Segment Open

(** What the loader leaves: boot information with an end, without a module for the root
    file system and without a text mode that is too large, and the first console unused. *)
Record loaded (fuel : nat) (mc : machine) (ts : list Z) : Prop := Loaded {
  ld_boot : Kmain.boot_ok fuel (bytes mc) (mb_addr mc) (bss mc) (tables mc) (loader_cr3 mc) (kstart mc) (kend mc);
  ld_tags : boot_tags fuel (bytes mc) (mb_addr mc) ts;
  ld_fb t : t ∈ ts -> Mb2.tag_type (bytes mc) t = Mb2.MB2_TAG_FRAMEBUFFER -> fb_type (bytes mc) t = 2 ->
    fb_bpp (bytes mc) t = 16 -> framebuffer_fits (bytes mc) t;
  ld_console : exists c0, s_consoles (consoles mc) !! 0%nat = Some c0 /\ cols c0 = 0;
  ld_module : Kmain.root_module fuel (bytes mc) (Mb2.mb2_first_tag (mb_addr mc)) = Some 0
}.

(** The state in which the root file system is set up. *)
Lemma devices_fresh sp ubuf mbr mc c vm : image sp ubuf mbr mc -> printing c -> PmmSpec.inv (Vmm.pmm_state vm) ->
  (forall a n, kstart mc <= a -> a + n <= kend mc -> in_use (Vmm.pmm_state vm) a n) ->
  fresh sp ubuf mbr (early_heap mc) (256 * 1024) c
    (Block.MkBlk [] (Kmalloc.kmalloc_init (Kmalloc.Kheap 0 0 0 ∅) (early_heap mc) (256 * 1024)) (Vmm.pmm_state vm) (bytes mc)).
Proof.
  intros [I1 I2 I3 I4 I5 I6] Hc Hi Hu. constructor; cbn [Block.g_head Block.heap Block.frames]; try done.
  - exists [(256 * 1024 - 32, true)], (256 * 1024 - 32). split_and!; try done; [|left].
    apply KmallocProps.init_inv; (done || lia).
  - split; [lia|]. apply Hu; lia.
  - split; [lia|]. split; [apply Hu; lia|apply I4].
  - split; [lia|]. apply Hu; lia.
  - split; [lia|]. split; [lia|]. apply Hu; lia.
Qed.

Lemma memory_line_prints n : keeps printing (fun c => c ← say c "PMM/VMM initialized. Free: "; c ← t_write_hex64 c n;
  t_write c (str " bytes" ++ [10; 10])).
Proof.
  apply keeps_bind; [apply write_keeps_printing|]. apply keeps_bind; [apply hex64_keeps_printing|apply write_keeps_printing].
Qed.

Lemma bind_assoc3 {A B C D} (o : option A) (f : A -> option B) (g : B -> option C) (h : C -> option D) :
  (x ← o; y ← f x; z ← g y; h z) = (z ← (x ← o; y ← f x; g y); h z).
Proof. destruct o as [x|]; [|done]. cbn. by destruct (f x). Qed.

(** The devices and file systems of a machine that comes up. *)
Lemma with_devices_at sp fuel pci_space mc c vm : with_devices sp fuel pci_space mc c vm
  = sys_at sp fuel [] c
      (Block.MkBlk [] (Kmalloc.kmalloc_init (Kmalloc.Kheap 0 0 0 ∅) (early_heap mc) (256 * 1024)) (Vmm.pmm_state vm) (bytes mc))
      [] (SchedProps.boot 0 0) pci_space.
Proof. reflexivity. Qed.
(** A character is sent, and the stack and the registers are as before. *)
Lemma putc64_spec r ip s : stack r = ip :: s -> Serial.dlab (port r) = false -> exists p',
  serial_putc64 fuel r = Some (ip, Regs (rax r) (rdx r) (rsi r) s p') /\
  Serial.sent p' = Serial.sent (port r) ++ [u8 (rax r)] /\ Serial.dlab p' = false.
Proof.
  intros Hs Hd. destruct (Serial.putc_sends fuel Hfuel (rax r) (port r) Hd) as (p' & E & S1 & D1).
  unfold Serial.serial_putc in E. destruct (Serial.serial_wait_tx fuel (port r)) as [p1|] eqn:Ew; [|done].
  cbn [mbind option_bind] in E. injection E as <-. unfold serial_putc64.
  destruct (wait_tx_port fuel (push (rax r) (push (rdx r) r)) p1 Ew) as (a & d & ->). bind.
  unfold pop. cbn [stack push set_dx set_rdx]. bind. cbn [stack set_rax set_port rax port]. bind.
  cbn [stack set_rdx]. rewrite Hs. eexists. split; [reflexivity|done].
Qed.

(** The text [t] and a zero byte. *)
Fixpoint text_at (m : mem) (a : Z) (t : list Z) : Prop :=
  match t with
  | [] => rd8 m a = 0
  | c :: t' => rd8 m a = c /\ c <> 0 /\ text_at m (a + 1) t'
  end.

(** RAX with [c] in AL. *)
Definition with_al (a c : Z) : Z := a / 2^8 * 2^8 + c.

Lemma with_al_again a c d : 0 <= c < 2^8 -> with_al (with_al a c) d = with_al a d /\ u8 (with_al a c) = c.
Proof. intros Hc. unfold with_al, u8. split; zmod. Qed.

(** The loop leaves RAX on the stack for each character of the text. *)
Lemma puts_loop_spec m back t : forall n r, text_at m (rsi r) t -> (length t < n)%nat -> Serial.dlab (port r) = false ->
  exists a p', puts_loop fuel n m back r
    = ('(v, r') ← pop (Regs a (rdx r) (rsi r + Z.of_nat (length t) + 1) (rev (with_al (rax r) <$> t) ++ stack r) p');
       pop (set_rsi r' v)) /\ Serial.sent p' = Serial.sent (port r) ++ t /\ Serial.dlab p' = false.
Proof.
  induction t as [|c t IH]; intros [|n] r Ht Hn Hd; cbn [length] in Hn; try lia; cbn [puts_loop text_at] in *.
  - rewrite Ht. cbn [rax set_rsi set_al set_rax]. change (u8 0) with 0.
    destruct (with_al_again (rax r) 0 0 ltac:(lia)) as [_ E]. unfold with_al in E. rewrite E. cbn [Z.eqb].
    exists (with_al (rax r) 0), (port r). split; [|by rewrite app_nil_r]. by rewrite Z.add_0_r.
  - destruct Ht as (E & H0 & Ht). pose proof (rd8_range m (rsi r)) as Hr. rewrite E in *.
    destruct (with_al_again (rax r) c 0 Hr) as [_ Eu].
    set (r1 := Regs (with_al (rax r) c) (rdx r) (rsi r + 1) (stack r) (port r)).
    assert (Es : set_rsi (set_al r c) (rsi r + 1) = r1)
      by (unfold set_rsi, set_al, set_rax, r1, with_al; cbn; by rewrite (u8_small c)).
    rewrite Es. change (rax r1) with (with_al (rax r) c). rewrite Eu, (proj2 (Z.eqb_neq c 0)) by done.
    destruct (putc64_spec (push back (push (with_al (rax r) c) r1)) back (with_al (rax r) c :: stack r) eq_refl Hd)
      as (p1 & E1 & S1 & D1). rewrite E1. bind.
    rewrite Z.eqb_refl. unfold r1 in *. cbn [push rax rdx rsi port] in S1 |- *.
    destruct (IH n (Regs (with_al (rax r) c) (rdx r) (rsi r + 1) (with_al (rax r) c :: stack r) p1) Ht ltac:(lia) D1)
      as (a & p' & E2 & S2 & D2). cbn [rax rdx rsi stack port] in *. exists a, p'. split; [|split; [|done]].
    + rewrite E2. cbn [fmap list_fmap rev]. rewrite <- app_assoc. cbn [app].
      replace (with_al (with_al (rax r) c) <$> t) with (with_al (rax r) <$> t).
      * do 3 f_equal. cbn [length]. lia.
      * apply list_fmap_ext. intros i x _. symmetry. by apply with_al_again.
    + rewrite S2, S1, Eu, <- app_assoc. done.
Qed.

(** The last character is on top, the one before it below. *)
Lemma last_two a s : exists s', rev (with_al a <$> msg_no_module) ++ s = with_al a 10 :: with_al a 100 :: s'.
Proof. eexists. reflexivity. Qed.

(** The routine for 32-bit mode would print from its return address. *)
Lemma puts32_misreads n m back r ret text s : stack r = ret :: text :: s ->
  serial_puts32 fuel n m back r = puts_loop fuel n m back (Regs (rax r) (rdx r) ret (rsi r :: ret :: text :: s) (port r)).
Proof. intros Hs. unfold serial_puts32, push. cbn [stack]. rewrite Hs. reflexivity. Qed.

(** Without a module the loader sends its message to the serial port, but it does not
    come to the halt instruction after it: [serial_puts64] leaves a word on the stack for
    every character, and its return takes the last but one of them as the address. *)
Theorem no_module_astray n m msg after_init halt back r :
  text_at m msg msg_no_module -> (27 < n)%nat -> 0 <= rax r < 2^20 -> 2^20 <= halt ->
  exists rip r', no_module fuel n m msg after_init halt back r = Some (rip, r') /\
    Serial.sent (port r') = Serial.sent (port r) ++ msg_no_module /\ rip = with_al (rax r) 100 /\ rip <> halt.
Proof.
  intros Ht Hn Ha Hh. destruct (Serial.setup_quiet 1 (port r)) as [S0 D0].
  set (r1 := Regs (with_al (rax r) 0x0B) (rdx (set_dx r 0x3FC)) msg (msg :: halt :: stack r) (Serial.serial_setup 1 (port r))).
  assert (E1 : no_module fuel n m msg after_init halt back r = puts_loop fuel n m back r1).
  { unfold no_module, serial_init64. cbn [pop stack set_al set_rax set_dx set_rdx set_port push]. bind. by rewrite Z.eqb_refl. }
  destruct (puts_loop_spec m back msg_no_module n r1 Ht) as (a & p' & E & S1 & _); [exact Hn|exact D0|].
  destruct (last_two (rax r1) (stack r1)) as (s' & Es). rewrite Es in E. cbn [pop stack mbind option_bind set_rsi] in E. eexists _, _. split; [rewrite E1, E; reflexivity|].
  split; [cbn [port set_rsi] in *; by rewrite S1, <- S0|]. split; [by apply with_al_again|].
  unfold r1. cbn [rax]. rewrite (proj1 (with_al_again (rax r) 0x0B 100 ltac:(lia))). unfold with_al. zmod.
Qed.

End message.
(** ** Theorems *)

(** C8. From 32-bit mode with a GDT and the boot information in memory, the loader comes to
    64-bit mode without a fault, with paging on.  Its tables translate the first 4 GiB to
    themselves and nothing above; only they, the saved pointer and a word of the stack are written.  It jumps to
    the start of the first module with the boot information in RDI; if there is no module it
    goes to its message. *)
Theorem loader_correct pml4 mb2_ptr gdt_desc stack32_top after_build gdt stack64_top fuel ebx ts c m :
  layout pml4 mb2_ptr gdt_desc stack32_top gdt m -> handover pml4 mb2_ptr stack32_top m ebx ts -> 0 <= after_build < 2^32 ->
  (length ts + 1 < fuel)%nat ->
  exists c' m', loader pml4 mb2_ptr gdt_desc stack32_top after_build stack64_top fuel ebx c m = Some (c', m', destination m ebx ts stack64_top) /\
    mode64 m' c' = true /\ Z.testbit (cr0 c') PG = true /\
    (forall va, 0 <= va < 2^48 -> walk m' (cr3 c') va = if va <? 2^32 then Some va else None) /\
    (forall x, ~ pml4 <= x < pml4 + 24576 -> ~ mb2_ptr <= x < mb2_ptr + 4 -> ~ stack32_top - 4 <= x < stack32_top ->
      rd8 m' x = rd8 m x).
Proof.
  intros Hly Hho Hret Hf. destruct (loader_spec _ _ _ _ after_build _ stack64_top fuel ebx ts c m Hly Hho Hret Hf) as (c' & m' & E & [L1 [L2 _] L3 _ _] & Ht & Hw).
  exists c', m'. split; [exact E|]. split; [exact L1|]. split; [exact L2|]. split; [|exact Hw].
  intros va Hva. rewrite L3. destruct Hly as [(T1 & T2 & T3) _ _ _ _ _ _]. by apply walk_identity.
Qed.

(** The words of the header add up to zero. *)
Lemma header_checksum : u32 (foldr Z.add 0 (take 4 multiboot2_header)) = 0.
Proof. reflexivity. Qed.

(** [kmain64] is entered with a stack pointer that is a multiple of 16; functions expect
    it to be 8 above one. *)
Lemma kstart64_misaligned kstack_top d : kstack_top mod 16 = 0 -> 16 <= kstack_top < 2^64 ->
  (snd (kstart64 kstack_top d)) mod 16 = 0.
Proof. intros Ha Hk. cbn [kstart64 snd]. rewrite !u64_small by (rewrite ?u64_small; lia). zmod. Qed.

(** ** An instance: the loader at 1 MiB, boot information at 0x1000 with a memory map and
    a module at 0x120000 *)

Definition demo_info : mem :=
  let m := Mb2.poke32 (Mb2.poke32 ∅ 0x1000 0x68) 0x1008 Mb2.MB2_TAG_MMAP in
  let m := Mb2.poke32 (Mb2.poke32 m 0x100C 64) 0x1010 24 in
  let m := Mb2.poke32 (Mb2.poke64 (Mb2.poke64 m 0x1018 0) 0x1020 0x9F000) 0x1028 1 in
  let m := Mb2.poke32 (Mb2.poke64 (Mb2.poke64 m 0x1030 0x100000) 0x1038 0x100000) 0x1040 1 in
  let m := Mb2.poke32 (Mb2.poke32 m 0x1048 Mb2.MB2_TAG_MODULE) 0x104C 24 in
  let m := Mb2.poke32 (Mb2.poke32 m 0x1050 0x120000) 0x1054 0x180000 in
  let m := Mb2.poke32 (Mb2.poke32 m 0x1058 0x6E72656B) 0x105C 0x6C65 in
  Mb2.poke32 (Mb2.poke32 m 0x1060 Mb2.MB2_TAG_END) 0x1064 8.

(** The GDT at 0x101000, its descriptor after it, the message at 0x101100. *)
Definition demo_mem : mem :=
  let m := Mb2.poke64 (Mb2.poke64 demo_info 0x101008 0x00AF9A000000FFFF) 0x101010 0x00CF92000000FFFF in
  let m := Mb2.poke32 (Mb2.poke32 m 0x101018 29) 0x10101A 0x101000 in
  snd (foldl (fun am c => (am.1 + 1, wr am.2 am.1 c)) (0x101100, m) msg_no_module).

Definition demo_cpu : cpu := Cpu 0x11 0 0 0 (0, 0) 8 16 16 16.

Lemma loader_demo_layout : layout 0x102000 0x109000 0x101018 0x10B000 0x101000 demo_mem.
Proof.
  constructor; [split_and!; (reflexivity || lia)|split; [right; lia|vm_compute; reflexivity]|split; [left; lia|split; vm_compute; reflexivity]
    |split_and!; left; lia|split_and!; (lia || (right; lia))|vm_compute; reflexivity|vm_compute; reflexivity].
Qed.

Lemma demo_handover : handover 0x102000 0x109000 0x10B000 demo_mem 0x1000 [0x1008; 0x1048].
Proof.
  assert (E : rd32 demo_mem 0x1000 = 0x68) by (vm_compute; reflexivity).
  constructor; rewrite ?E; [split_and!; (lia || reflexivity)| |split_and!; left; lia].
  vm_compute. split_and!; (congruence || reflexivity).
Qed.

Lemma loader_correct_witness : exists c' m',
  loader 0x102000 0x109000 0x101018 0x10B000 0x100100 0x10C000 100 0x1000 demo_cpu demo_mem = Some (c', m', Jump 0x120000 0x1000 0x10C000) /\
  mode64 m' c' = true /\ walk m' (cr3 c') 0xDEADBEEF = Some 0xDEADBEEF.
Proof.
  destruct (loader_correct 0x102000 0x109000 0x101018 0x10B000 0x100100 0x101000 0x10C000 100 0x1000 [0x1008; 0x1048] demo_cpu demo_mem
    loader_demo_layout demo_handover) as (c' & m' & E & Hm & _ & Hw & _); [lia|cbn; lia|].
  exists c', m'. split; [|split; [exact Hm|]].
  - replace (Jump 0x120000 0x1000 0x10C000) with (destination demo_mem 0x1000 [0x1008; 0x1048] 0x10C000)
      by (vm_compute; reflexivity). exact E.
  - exact (Hw 0xDEADBEEF ltac:(lia)).
Defined.

#[local] Existing Instance Serial.uart_ports.
#[local] Existing Instance Serial.uart_laws.

Lemma no_module_astray_witness : exists r', no_module 2 28 demo_mem 0x101100 0x101200 0x101210 0x101300
    (Regs 0x68 0 0 [] (Serial.MkUartState [] true false)) = Some (100, r') /\
  Serial.sent (port r') = msg_no_module.
Proof.
  assert (Hf : (Serial.latency (P := Serial.uart) < 2)%nat) by (cbn; lia).
  destruct (no_module_astray (P := Serial.uart) 2 Hf 28 demo_mem 0x101100 0x101200 0x101210 0x101300
    (Regs 0x68 0 0 [] (Serial.MkUartState [] true false))) as (rip & r' & E & S & -> & _).
  - vm_compute. split_and!; (congruence || reflexivity).
  - lia.
  - cbn. lia.
  - lia.
  - exists r'. split; [exact E|exact S].
Defined.

End LoaderProps.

Segment Closed

## WHAT YOU NEED TO DO
Go through the records and report each line that contains "character".

## RESPONSE TO THE TASK
(** A character is sent, and the stack and the registers are as before. *)
(** The loop leaves RAX on the stack for each character of the text. *)
(** The last character is on top, the one before it below. *)
    every character, and its return takes the last but one of them as the address. *)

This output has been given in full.